Os líderes estudantis pediram aos manifestantes para descarregarem o programa FireChat, que permite a comunicação mesmo quando as redes de internet não se encontram a funcionar, porque correu o rumor de que as autoridades da Região Administrativa Especial de Hong Kong se preparavam para bloquear os serviços de telecomunicações por causa dos protestos que decorrem no território.

Dezenas de milhares de estudantes encontram-se envolvidos nas manifestações em Hong Kong e pretendem manter os protestos até que Pequim dê garantias de respeito das regras democráticas, previstas na Lei Básica.

De acordo com a agência France Press, os programas de mensagens através de telemóveis não foram deliberadamente perturbados pelas autoridades.

“Eu sei que o sistema funciona para contactos com as pessoas que se encontram a uma curta distância sem que seja necessário ligar a internet”, disse à AFP uma estudante de 18 anos, Audrey Chan, na zona de Causeway Bay.

“Por isso, já descarreguei a aplicação para o caso da rede de internet falhar, para poder contactar as pessoas que se encontram à minha volta”, explicou.

“Há grupos no Facebook que têm sugerido a utilização do FireChat porque funciona quando a internet não está operacional”, disse uma outra manifestante, funcionária do comércio de 40 anos.

Lançada em março, a aplicação de mensagens eletrónicas do FireChta permite estabelecer ligações entre os contactos que se encontrem localizados perto uns dos outros, através do sistema Bluetooth, mesmo sem internet.

Quanto mais telefones estiverem ligados através da aplicação, maior se torna o raio de ação de projeção das mensagens, tornando esta aplicação numa ferramenta fundamental para contactos em manifestações como as que decorrem em Hong Kong.
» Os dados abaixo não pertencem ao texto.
Section legal.
Context (scope : ModelCallTurnScope) (call : ModelCallId) (posture : DangerousToolAutoApproval).
Context (items : list round_item) (entries : gset SemanticTranscriptEntryId) (used : gset ToolRequestId).
Context (yielded : Snap) (phase : ToolBatchPhaseReconstitutionInput).
Context (Hfit : items_fit posture items entries used 0) (Hpaired : Forall (well_paired false) items).
Let requests := item_requests scope call 0 items.
Let approvals := omap item_resolution items.
Let input := fresh_batch (scope_session scope) (scope_turn scope) call yielded requests approvals phase.

Lemma items_continue : Forall (continues posture) items.
Proof. destruct Hfit. by apply Forall_and. Qed.

Lemma round_decisions item request :
  item ∈ items -> item_request item = Some request ->
  keyed resolution_request approvals !! request = item_resolution item.
Proof. intros Hin Hrequest. apply (starts_decided_of items item); [by destruct Hfit|done..]. Qed.

Lemma round_requests_legal : requests_legal input requests.
Proof.
  destruct Hfit as [_ _ Hnd _ _ Hord]. split; [unfold requests; by rewrite item_requests_ids|].
  intros i request Hi. assert (i < length (requests_of items)) as Hlen.
  { rewrite <- (item_requests_length scope call 0). by eapply lookup_lt_Some. }
  apply item_requests_lookup in Hi as (? & id & ? & approval & proposal & _ & ->).
  split; [done|]. cbn [request_tool_ordinal from_model_proposal]. unfold tool_ordinal_try_from_usize.
  rewrite N.add_0_l. destruct (N.leb_spec (N.of_nat i) u32_max); [done|].
  destruct Hord; simpl in *; lia.
Qed.

(** The automatic decisions name admissible requests of the round. *)
Lemma round_approvals_legal :
  NoDup (resolution_request <$> approvals) /\ forall a, a ∈ approvals -> approvable requests a.
Proof.
  split; [eapply sublist_NoDup; [apply (fit_requests _ _ _ _ _ Hfit)|apply resolution_keys_sublist]|].
  intros a (item & Hin & Hitem)%list_elem_of_omap. pose proof (item_resolution_key _ _ Hitem) as Hkey.
  split.
  - assert (resolution_request a ∈ request_id <$> requests) as (request & Heq & Hr)%list_elem_of_fmap; [|by exists request].
    unfold requests. rewrite item_requests_ids. apply list_elem_of_omap. by exists item.
  - intros request (i & Hi)%list_elem_of_lookup Heq.
    apply item_requests_lookup in Hi as (entry & id & closed & approval & proposal & Hcall & ->). simpl in Heq.
    pose proof (round_decisions _ _ Hcall eq_refl) as H1. rewrite Heq in H1.
    rewrite (round_decisions _ _ Hin Hkey), Hitem in H1.
    cbn [request_inadmissible_reason from_model_proposal].
    destruct (proposal_inadmissible_reason proposal) eqn:Hreason; [|done].
    assert (initial_resolution approval id = None) as Hnone.
    { eapply inadmissible_starts_undecided; [|by eexists]. destruct Hfit as [_ _ _ _ Hadmitted _].
      rewrite Forall_forall in Hadmitted. apply (Hadmitted _ Hcall). }
    destruct closed; simpl in H1; congruence.
Qed.

Lemma automatic_sources request decision :
  keyed resolution_request approvals !! request = Some decision ->
  requires_ordered_prefix (resolution_source decision) = false.
Proof.
  intros [Hin _]%(keyed_lookup_Some resolution_request); [|apply round_approvals_legal].
  apply list_elem_of_omap in Hin as ([|entry id [closed|] approval proposal] & _ & Ha); simplify_eq/=.
  destruct approval; by simplify_eq/=.
Qed.
(* ===== verification/RunnerEnrollment.v ===== *)
(** * Runner enrollment and registration

    Model of [crates/domain/src/runner/enrollment.rs]: the logical enrollment
    of a runner, the validation of what it advertises, and the revisions of
    its registrations. An enrollment, its prepared registrations and its
    registrations share three atomics: the last issued revision, whether the
    enrollment is active, and whether a preparation is outstanding. An [Arc] is
    the address of a cell in a store every operation threads; a preparation
    and a commit are given as the atomic steps they take. *)

From S2P Require Import Prelude TurnLifecycle Tool BatchProjection ModelExecution RunnerNames RunnerCatalog.

Local Open Scope list_scope.

(** ** Shared cells *)

(** [AtomicU64] and [AtomicBool] cells; a flag is 0 or 1. *)
Abbreviation FenceStore := (gmap positive N).
Abbreviation FenceCell := positive (only parsing).

Definition load (store : FenceStore) (cell : FenceCell) : N := default 0%N (store !! cell).
Definition load_flag (store : FenceStore) (cell : FenceCell) : bool := (load store cell =? 1)%N.
Definition fence_compare_exchange (store : FenceStore) (cell : FenceCell) (expected new : N) :
    bool * FenceStore :=
  if (load store cell =? expected)%N then (true, <[cell := new]> store) else (false, store).
(** [Arc::new(Atomic..::new(value))] *)
Definition new_fence (store : FenceStore) (value : N) : FenceCell * FenceStore :=
  let cell := fresh (dom store) in (cell, <[cell := value]> store).

(** ** Data *)

Inductive RunnerEnrollmentState := EnrollmentPending | EnrollmentActive | EnrollmentRevokedState.

Record RunnerEnrollment := mkEnrollment {
  enrollment_id : RunnerEnrollmentId;
  enrollment_runner : RunnerId;
  enrollment_authentication : RunnerAuthenticationId;
  enrollment_allowed_classes : gset RunnerCapabilityClass;
  enrollment_state : RunnerEnrollmentState;
  enrollment_revision_cell : FenceCell;
  enrollment_active_cell : FenceCell;
  enrollment_preparation_cell : FenceCell;
}.

Record ValidatedRunnerRegistration := mkRegistration {
  registration_enrollment : RunnerEnrollmentId;
  registration_runner : RunnerId;
  registration_authentication : RunnerAuthenticationId;
  registration_catalog_tools : gset ToolName;
  registration_classes : gset RunnerCapabilityClass;
  registration_tools : gmap ToolName RunnerToolDeclaration;
  registration_profiles : gmap CredentialProfileName CredentialProfilePolicy;
  registration_workspaces : gset WorkspaceCapability;
  registration_sandboxes : gset RunnerSandboxProfile;
  registration_default_directory : option RunnerWorkingDirectory;
  registration_repositories : gmap WorkspaceRepositoryKey RunnerRepositoryEntry;
  registration_revision : RunnerGeneration;
  registration_revision_cell : FenceCell;
  registration_active_cell : FenceCell;
}.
A empresa proprietária da aplicação, a Open Garden com sede em S. Francisco, Estados Unidos, disse à AFP que 100 mil novos membros fizeram a descarga do programa em Hong Kong, no domingo, logo após a carga policial contra os protestos.

A companhia tem difundido mensagens de apoio aos manifestantes de Hong Kong através da página que mantém na rede social Facebook.

“Esperamos que o FireChat vos ajude. Lembrem-se que as mensagens não estão encriptadas. Tenham cuidado com o que dizem e não usem o vosso nome”, escreveu a Open Garden numa mensagem de apoio aos manifestantes que está a ser difundida através das redes sociais.

Muitos ativistas de Hong Kong receiam que as autoridades venham a encerrar as redes de telemóvel se os protestos se intensificarem.

“Receio que o governo corte as ligações e, por isso, quero ter a certeza de que tenho uma forma de contactar a minha família”, disse à AFP, a estudante Sarah Chan que utiliza o FireChat nas manifestações.